You may have heard about HIIT – that’s high-intensity interval training – or maybe even read it on a class programme at the gym. But what exactly is it, and why is it beneficial for our health? 

­What is HIIT?

HIIT is an intense workout where you repeatedly alternate between short intervals of high-intensity and lower-intensity exercise. The key is to create an equal balance between the high and low-intensity intervals. 

How does it work?

In the high-intensity intervals your main goal is to get your heart rate up by pushing yourself. In the low-intensity intervals the goal is to bring your heart rate back down by dropping to a more comfortable resting pace. During this workout your breathing gets much deeper and more rapid and your heart rate increases quickly.

What are the benefits? 

HIIT has several benefits on your overall fitness and wellbeing. Accessing deeper breathing and increasing your heart rate during a HIIT workout is great for your cardiovascular system.
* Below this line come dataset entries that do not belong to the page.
(* ===== verification/ShadowTx.v ===== *)
(** Shadow transactions and their encoding ([crates/irys-reth/src/shadow_tx.rs]).

    The actions of the protocol travel in EVM transactions as a prefix followed by a packet.
    Validators compare decoded packets and not raw inputs, so each shadow transaction must
    have exactly one input: the codec is shown to be a bijection between the values and the
    inputs it accepts.  Addresses are 20 bytes, hashes and references 32, amounts [U256]. *)

From S2P Require Import TreeHash StateErr Codec Prelude.

Definition SHADOW_TX_VERSION_V1 : byte := x01.

(** [b"irys-shadow-exec"]. *)
Definition IRYS_SHADOW_EXEC : list byte :=
  [x69; x72; x79; x73; x2d; x73; x68; x61; x64; x6f; x77; x2d; x65; x78; x65; x63].

(** ** Packets *)

Record UnstakeDebit : Type := mkUnstakeDebit { ud_target : list byte; ud_irys_ref : list byte }.
Record UpdateRewardAddressDebit : Type := mkUpdateRewardAddressDebit {
  ura_target : list byte;
  ura_irys_ref : list byte;
  ura_new_reward_address : list byte
}.
Record BalanceDecrement : Type := mkBalanceDecrement {
  bd_amount : Z;
  bd_target : list byte;
  bd_irys_ref : list byte
}.
Record BalanceIncrement : Type := mkBalanceIncrement {
  bi_amount : Z;
  bi_target : list byte;
  bi_irys_ref : list byte
}.
Record UnpledgeDebit : Type := mkUnpledgeDebit { upd_target : list byte; upd_irys_ref : list byte }.
Record BlockRewardIncrement : Type := mkBlockRewardIncrement { br_amount : Z }.

Inductive TransactionPacket : Type :=
| PUnstakeDebit (d : UnstakeDebit)
| PBlockReward (i : BlockRewardIncrement)
| PStake (d : BalanceDecrement)
| PStorageFees (d : BalanceDecrement)
| PPledge (d : BalanceDecrement)
| PUnpledge (d : UnpledgeDebit)
| PUnpledgeRefund (i : BalanceIncrement)
| PTermFeeReward (i : BalanceIncrement)
| PIngressProofReward (i : BalanceIncrement)
| PPermFeeRefund (i : BalanceIncrement)
| PUnstakeRefund (i : BalanceIncrement)
| PUpdateRewardAddress (d : UpdateRewardAddressDebit).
As well as that, the increased breakdown of body fat that occurs during and after a HIIT workout can speed up your metabolism. 
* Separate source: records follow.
Lemma not_empty_balance i : 0 < balance i → info_is_empty i = false.
Proof. intros Hb. unfold info_is_empty. rewrite (proj2 (Z.eqb_neq _ _)) by lia. by rewrite andb_false_r. Qed.

(** The beneficiary after the tip. *)
Lemma add_fee_ok beneficiary tip : 0 < tip < 2 ^ 128 → balance_of db beneficiary + tip < 2 ^ 256 →
  ∃ acc is_new, add_fee_to_beneficiary db beneficiary tip ∅ = Ok (acc, is_new) ∧ balance (info acc) = balance_of db beneficiary + tip.
Proof.
  intros Ht Hlt. unfold add_fee_to_beneficiary, balance_of in *. rewrite load_empty. destruct (db !! beneficiary) as [j|]; cbn; [|by eexists _, _].
  unfold checked_add. rewrite (proj2 (Z.ltb_lt _ _)) by done. cbn. by eexists _, _.
Qed.

Lemma commit_transfer p beneficiary tip target_state acc is_new :
  p ≠ beneficiary → 0 < tip → is_Some (db !! p) →
  balance (info target_state) = balance_of db p - tip → balance (info acc) = balance_of db beneficiary + tip →
  let st := commit_account_change beneficiary (with_status (mkAccountStatus true is_new false false) acc)
              (commit_account_change p (with_status (mkAccountStatus true false false false) target_state) ∅) in
  load_account db beneficiary st = Some (with_status (mkAccountStatus true is_new false false) acc) ∧ after_tip tip (Some p) beneficiary st.
Proof.
  intros Hne Ht Hp Hbt Hba st. pose proof (Hdb beneficiary). split; [|split].
  - unfold st, load_account, commit_account_change. rewrite lookup_insert_eq. cbn. by rewrite not_empty_balance by lia.
  - by repeat apply state_ok_commit; [apply state_ok_empty|..].
  - intros a. unfold st. rewrite !seen_commit, seen_empty. cbn [info with_status]. unfold tip_at.
    destruct (Z.eqb_spec a beneficiary) as [->|]; [|destruct (Z.eqb_spec a p) as [->|]; lia]. rewrite (proj2 (Z.eqb_neq _ _)); lia.
  - intros q [= ->]. unfold st. rewrite load_commit_ne by done. unfold load_account, commit_account_change. rewrite lookup_insert_eq.
    split; [by intros _|]. intros _. by eexists.
  - lia.
Qed.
It’s also positive for mental wellbeing. A 10 minute HIIT session releases considerably more endorphins than a regular 10 minute workout does. Endorphins are happy hormones released after exercise that leave us feeling great. Another good thing about HIIT workouts is that they can be short, making them a great way of fitting some exercise in during a busy work day.  

How can I add HIIT into my exercise routine?

A simple way to incorporate HIIT into your exercise plans is with running – alternating between a sprint and a jog. Make your high-intensity intervals a fast paced sprint to get your heart rate up. In your low-intensity intervals you should drop down to a slower, more comfortable pace to get your heart rate back down. If you’re running try dropping to a jog and if you’re jogging drop to a fast-paced walk. 

Repeat the cycle of alternating between intervals of high and low intensity. Keep going for as long as you feel comfortable (but still challenged) and over time you’ll build this up. Eventually you’ll be able to do more intervals, and feel your fitness levels improve. 

If you’re not used to exercising regularly or you have any medical conditions that could impact your health, you should consult a health professional before taking up HIIT.